[Stored data entries]
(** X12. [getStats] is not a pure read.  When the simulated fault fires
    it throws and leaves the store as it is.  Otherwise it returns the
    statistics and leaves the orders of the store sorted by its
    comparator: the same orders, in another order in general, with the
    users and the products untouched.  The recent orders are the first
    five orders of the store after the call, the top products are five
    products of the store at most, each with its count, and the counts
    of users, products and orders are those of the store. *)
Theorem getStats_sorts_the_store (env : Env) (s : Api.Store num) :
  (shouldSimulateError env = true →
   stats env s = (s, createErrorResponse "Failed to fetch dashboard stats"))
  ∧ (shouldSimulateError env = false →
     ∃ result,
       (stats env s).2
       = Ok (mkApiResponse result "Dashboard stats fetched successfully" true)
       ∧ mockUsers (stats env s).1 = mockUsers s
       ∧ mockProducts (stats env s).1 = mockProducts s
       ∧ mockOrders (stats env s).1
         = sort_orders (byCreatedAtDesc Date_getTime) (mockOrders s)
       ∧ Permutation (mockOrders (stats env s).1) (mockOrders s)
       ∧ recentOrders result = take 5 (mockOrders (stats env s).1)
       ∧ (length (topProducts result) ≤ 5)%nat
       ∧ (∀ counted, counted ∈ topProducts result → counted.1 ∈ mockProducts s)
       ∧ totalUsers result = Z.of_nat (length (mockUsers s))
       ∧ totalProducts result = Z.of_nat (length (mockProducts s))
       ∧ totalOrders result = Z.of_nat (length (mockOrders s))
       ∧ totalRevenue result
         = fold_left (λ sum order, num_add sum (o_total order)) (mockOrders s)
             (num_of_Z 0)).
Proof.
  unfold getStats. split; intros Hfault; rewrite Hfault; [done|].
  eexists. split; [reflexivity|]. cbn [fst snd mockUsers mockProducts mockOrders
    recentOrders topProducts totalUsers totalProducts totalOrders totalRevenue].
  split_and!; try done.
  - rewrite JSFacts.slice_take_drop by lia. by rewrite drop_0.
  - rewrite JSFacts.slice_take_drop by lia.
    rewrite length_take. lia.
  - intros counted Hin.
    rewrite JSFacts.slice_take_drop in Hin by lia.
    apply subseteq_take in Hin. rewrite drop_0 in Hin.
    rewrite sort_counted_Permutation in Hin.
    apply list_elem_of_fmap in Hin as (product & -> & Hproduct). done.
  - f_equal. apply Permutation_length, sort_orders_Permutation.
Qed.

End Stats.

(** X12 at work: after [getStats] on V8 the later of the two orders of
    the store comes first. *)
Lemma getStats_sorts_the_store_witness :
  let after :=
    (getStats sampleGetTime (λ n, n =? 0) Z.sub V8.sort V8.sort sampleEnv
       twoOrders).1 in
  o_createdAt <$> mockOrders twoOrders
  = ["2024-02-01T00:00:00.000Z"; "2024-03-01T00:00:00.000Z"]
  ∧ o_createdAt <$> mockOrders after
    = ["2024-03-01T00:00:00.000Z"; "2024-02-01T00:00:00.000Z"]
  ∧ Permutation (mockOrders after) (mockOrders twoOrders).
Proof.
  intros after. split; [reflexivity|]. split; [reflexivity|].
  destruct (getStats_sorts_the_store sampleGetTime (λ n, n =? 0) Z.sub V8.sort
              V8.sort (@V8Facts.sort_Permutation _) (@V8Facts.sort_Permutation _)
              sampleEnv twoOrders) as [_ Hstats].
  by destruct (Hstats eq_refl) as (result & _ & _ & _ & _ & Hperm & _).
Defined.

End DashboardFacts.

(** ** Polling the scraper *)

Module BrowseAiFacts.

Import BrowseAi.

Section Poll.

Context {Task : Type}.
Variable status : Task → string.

* * *

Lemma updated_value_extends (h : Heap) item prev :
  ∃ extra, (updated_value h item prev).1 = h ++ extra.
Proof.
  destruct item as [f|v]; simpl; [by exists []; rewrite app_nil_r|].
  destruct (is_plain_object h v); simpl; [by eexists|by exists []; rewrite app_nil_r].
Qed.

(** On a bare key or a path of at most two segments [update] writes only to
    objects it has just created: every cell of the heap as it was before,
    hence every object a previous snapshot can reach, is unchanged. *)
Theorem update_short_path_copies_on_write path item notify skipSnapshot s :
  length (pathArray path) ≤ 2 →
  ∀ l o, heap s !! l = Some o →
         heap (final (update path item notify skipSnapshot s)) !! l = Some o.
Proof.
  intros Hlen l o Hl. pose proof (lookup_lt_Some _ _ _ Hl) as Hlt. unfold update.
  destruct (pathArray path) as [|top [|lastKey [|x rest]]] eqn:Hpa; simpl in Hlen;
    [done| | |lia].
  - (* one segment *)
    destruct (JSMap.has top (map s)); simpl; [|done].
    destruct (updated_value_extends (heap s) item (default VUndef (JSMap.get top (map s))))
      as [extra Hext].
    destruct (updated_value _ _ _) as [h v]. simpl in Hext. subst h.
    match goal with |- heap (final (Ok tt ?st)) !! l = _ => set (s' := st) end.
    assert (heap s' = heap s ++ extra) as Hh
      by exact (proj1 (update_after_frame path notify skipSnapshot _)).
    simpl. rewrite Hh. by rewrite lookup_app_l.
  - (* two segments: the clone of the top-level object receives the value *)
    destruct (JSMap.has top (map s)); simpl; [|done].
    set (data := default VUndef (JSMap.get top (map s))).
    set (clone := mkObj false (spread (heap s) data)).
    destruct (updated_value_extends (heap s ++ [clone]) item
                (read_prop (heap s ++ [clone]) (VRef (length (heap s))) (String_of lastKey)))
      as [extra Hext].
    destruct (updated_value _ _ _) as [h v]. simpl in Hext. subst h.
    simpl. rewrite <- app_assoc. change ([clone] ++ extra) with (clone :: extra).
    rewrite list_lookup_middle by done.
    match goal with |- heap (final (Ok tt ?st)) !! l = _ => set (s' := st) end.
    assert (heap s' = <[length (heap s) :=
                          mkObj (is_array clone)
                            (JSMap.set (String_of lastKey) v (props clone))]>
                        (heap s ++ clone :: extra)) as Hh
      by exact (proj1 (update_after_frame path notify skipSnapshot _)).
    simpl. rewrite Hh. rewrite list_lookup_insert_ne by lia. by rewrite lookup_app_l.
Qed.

--

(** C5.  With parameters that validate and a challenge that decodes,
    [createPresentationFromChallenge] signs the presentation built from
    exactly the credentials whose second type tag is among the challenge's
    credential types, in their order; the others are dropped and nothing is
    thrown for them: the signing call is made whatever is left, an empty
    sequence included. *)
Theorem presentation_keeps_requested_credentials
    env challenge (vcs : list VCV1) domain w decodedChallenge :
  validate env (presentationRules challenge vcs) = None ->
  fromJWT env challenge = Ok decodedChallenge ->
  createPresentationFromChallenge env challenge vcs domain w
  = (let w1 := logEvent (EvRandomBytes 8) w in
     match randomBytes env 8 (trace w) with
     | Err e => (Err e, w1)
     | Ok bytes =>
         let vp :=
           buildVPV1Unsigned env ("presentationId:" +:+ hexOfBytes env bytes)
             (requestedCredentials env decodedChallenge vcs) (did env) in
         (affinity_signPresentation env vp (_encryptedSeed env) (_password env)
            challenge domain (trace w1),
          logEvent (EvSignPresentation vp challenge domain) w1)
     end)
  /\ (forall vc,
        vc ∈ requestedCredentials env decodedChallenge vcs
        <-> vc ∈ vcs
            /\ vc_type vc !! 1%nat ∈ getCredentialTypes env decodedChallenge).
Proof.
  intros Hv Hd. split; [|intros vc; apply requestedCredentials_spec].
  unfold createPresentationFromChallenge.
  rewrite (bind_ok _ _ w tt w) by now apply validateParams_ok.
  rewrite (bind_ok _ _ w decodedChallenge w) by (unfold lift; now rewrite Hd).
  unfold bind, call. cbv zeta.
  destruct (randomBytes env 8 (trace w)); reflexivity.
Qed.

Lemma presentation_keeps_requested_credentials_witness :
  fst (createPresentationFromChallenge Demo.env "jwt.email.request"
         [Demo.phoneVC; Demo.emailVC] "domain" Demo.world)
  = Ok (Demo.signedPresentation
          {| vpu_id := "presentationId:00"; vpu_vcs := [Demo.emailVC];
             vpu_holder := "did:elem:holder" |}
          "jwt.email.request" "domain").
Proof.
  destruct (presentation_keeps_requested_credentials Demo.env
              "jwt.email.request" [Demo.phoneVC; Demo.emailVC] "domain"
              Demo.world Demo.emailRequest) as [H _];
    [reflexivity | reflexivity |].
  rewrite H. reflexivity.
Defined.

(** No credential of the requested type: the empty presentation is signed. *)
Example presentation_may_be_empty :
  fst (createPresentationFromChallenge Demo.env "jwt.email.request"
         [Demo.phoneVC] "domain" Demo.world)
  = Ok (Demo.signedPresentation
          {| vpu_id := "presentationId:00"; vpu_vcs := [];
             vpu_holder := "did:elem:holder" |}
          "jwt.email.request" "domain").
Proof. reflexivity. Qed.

> _Problem to solve_:
Copy out each line of the data above, exactly, if it lies between the line holding "End DashboardFacts." and the line holding "Variable status : Task → string.", inclusive; copy no other line.

> _Solution to the problem_:
End DashboardFacts.

(** ** Polling the scraper *)

Module BrowseAiFacts.

Import BrowseAi.

Section Poll.

Context {Task : Type}.
Variable status : Task → string.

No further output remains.